You have all heard of the famous negativity bias, which is the brain’s habit of looking for what’s wrong rather than what’s right. As you know, it’s a survival tool, and when something really is wrong, well what a great system.

The trouble is, of course, that if we go looking for what’s wrong, what’s not enough, what’s displeasing…oh my. We find it. SO MUCH WRONG.

And then sometimes we dwell on it.

Everyone has this negativity bias, or we wouldn’t have made it out of the Pliocene. It won’t respond to attempts at negotiation. It can’t be surgically removed. (Alas.) And it’s running almost all the time.

What’s more, it’s collecting evidence. It’s forever building a file of negative experiences, each piece of which it catalogs and places in the doom-and-gloom evidence room.

Such a big archive! We really don’t need more examples of what can go wrong.

What we need is counter-examples. A good way to collect them is to get less fascinated with what’s wrong and start getting more interested in what’s right. We can start building a file of positive reference experiences.

Start as small as you need to. Give the little wins your positive attention. Nurture them. As a client observed the other day, if the good things need to be really big to get our attention, they might never get the attention they need to get big.

And when we say self-care “express…”

You can do this in a minute a day! I make notes in my Bullet Journal opposite my weekly tasks. It’s a simple running list of good things, as they occur, or as they occur to me later.

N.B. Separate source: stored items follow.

(* ================================================================== *)
(** ** Further properties of the counter *)

(** X21.  [countStarsInLine] is additive: the counts and the total of a
    line made of two parts are the sums of the counts and totals of the
    parts, so the order of the parts does not matter. *)
Theorem countStarsInLine_additive (a b : Line) :
  let ca := countStarsInLine a in
  let cb := countStarsInLine b in
  let c := countStarsInLine (a ++ b) in
  fullStars c = fullStars ca + fullStars cb /\
  halfStars c = halfStars ca + halfStars cb /\
  (total c == total ca + total cb)%Q /\
  countStarsInLine (b ++ a) = c.
Proof.
  cbv zeta. rewrite !countStarsInLine_eq, !cnt_app. cbn [fullStars halfStars total].
  split; [reflexivity|]. split; [reflexivity|]. split.
  - unfold ofNat. rewrite !Nat2Z.inj_add, !inject_Z_plus. ring.
  - now rewrite (Nat.add_comm (cnt CSS_CLASSES.FULL_STAR b)),
      (Nat.add_comm (cnt CSS_CLASSES.HALF_STAR b)).
Qed.

(** X22.  The colour the renderer gives a line, read off the line's stars:
    green when the line has a half star, whatever its total; otherwise red
    with at most two full stars and yellow with three or more. *)
Theorem line_colour_by_stars (l : Line) :
  getColorForStarCount (countStarsInLine l)
  = if 0 <? cnt CSS_CLASSES.HALF_STAR l then COLORS.GREEN
    else if cnt CSS_CLASSES.FULL_STAR l <=? 2 then COLORS.RED
         else COLORS.YELLOW.
Proof.
  rewrite countStarsInLine_eq. unfold getColorForStarCount.
  cbn [fullStars halfStars total].
  destruct (0 <? cnt CSS_CLASSES.HALF_STAR l) eqn:Eh; [reflexivity|].
  apply Nat.ltb_ge in Eh.
  assert (cnt CSS_CLASSES.HALF_STAR l = 0) as -> by lia.
  assert (Qle_bool (ofNat (cnt CSS_CLASSES.FULL_STAR l) + ofNat 0 * (1 # 2))
                   COLOR_THRESHOLDS.RED
          = (cnt CSS_CLASSES.FULL_STAR l <=? 2)) as ->; [|reflexivity].
  assert (ofNat (cnt CSS_CLASSES.FULL_STAR l) + ofNat 0 * (1 # 2)
          == ofNat (cnt CSS_CLASSES.FULL_STAR l))%Q as E
      by (change (ofNat 0) with 0%Q; ring).
  destruct (cnt CSS_CLASSES.FULL_STAR l <=? 2) eqn:En.
  - apply Qle_bool_iff. rewrite E. apply Nat.leb_le in En.
    change COLOR_THRESHOLDS.RED with (ofNat 2). now apply ofNat_le.
  - apply Nat.leb_gt in En.
    destruct (Qle_bool _ COLOR_THRESHOLDS.RED) eqn:Eq; [|reflexivity].
    apply Qle_bool_iff in Eq. rewrite E in Eq.
    change COLOR_THRESHOLDS.RED with (ofNat 2) in Eq. apply ofNat_le in Eq. lia.
Qed.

Here’s an example: I ran into someone in the street who intimidates me. Instead of hiding someplace where I have no business, like the “coastal” gift shop, I acted normal. I smiled and engaged. And it was fine! I made it out alive, contrary to biased predictions.

This totally belongs on the positive reference experience list: “Did not run and hide! Had a brief and entirely pleasant convo. Could fully see myself doing that again.”

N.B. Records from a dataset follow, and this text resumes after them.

(** [lstrip] and [strip] cut whitespace off the ends. *)
Lemma lstrip_suffix s : ∃ ws, s = ws ++ lstrip s.
Proof.
  induction s as [|b s [ws IH]]; simpl.
  - by exists [].
  - destruct (Py_UNICODE_ISSPACE b).
    + exists (b :: ws). simpl. by rewrite <- IH.
    + by exists [].
Qed.

Lemma head_lstrip s c : head (lstrip s) = Some c → Py_UNICODE_ISSPACE c = false.
Proof.
  induction s as [|b s IH]; simpl; [done|].
  destruct (Py_UNICODE_ISSPACE b) eqn:E; [done|].
  simpl. by intros [= <-].
Qed.

Lemma rstrip_prefix s : ∃ ws, s = rstrip s ++ ws.
Proof.
  unfold rstrip. destruct (lstrip_suffix (reverse s)) as [ws E].
  exists (reverse ws).
  rewrite <- reverse_app, <- E. by rewrite reverse_involutive.
Qed.

Lemma strip_infix s : ∃ l r, s = l ++ strip s ++ r.
Proof.
  unfold strip. destruct (lstrip_suffix s) as [l El].
  destruct (rstrip_prefix (lstrip s)) as [r Er].
  exists l, r. by rewrite <- Er.
Qed.

Lemma last_strip s c : last (strip s) = Some c → Py_UNICODE_ISSPACE c = false.
Proof.
  unfold strip, rstrip. rewrite last_reverse. apply head_lstrip.
Qed.

Lemma contains_strip sub s :
  contains sub (strip s) = true → contains sub s = true.
Proof.
  rewrite !contains_true. intros (pre & rest & E).
  destruct (strip_infix s) as (l & r & Es).
  exists (l ++ pre), (rest ++ r). rewrite Es, E.
  by rewrite <- !app_assoc.
Qed.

Negativity bias would have put that win on the fail list. Snatching defeat from the jaws of victory? It’s great at that. “Nope! You had a moment of fear, so…FAIL.”

Obviously, negativity bias leads to more hiding out, fewer pleasant encounters, and just more negativity all around. So please try this, if you haven’t. Draw a big marquee around what’s going right. I can think of very few things that pay off bigger and better than directing our brains to make note of what’s working.

Unless it’s making note and then telling somebody. We would love to read some of your wins below. We will rejoice with every single one.

About The Author

Max Daniels is a research-based life coach whose weekly emails make us laugh with recognition and rethink everything we thought we knew. Her new book is Meals at Mealtimes. What a concept!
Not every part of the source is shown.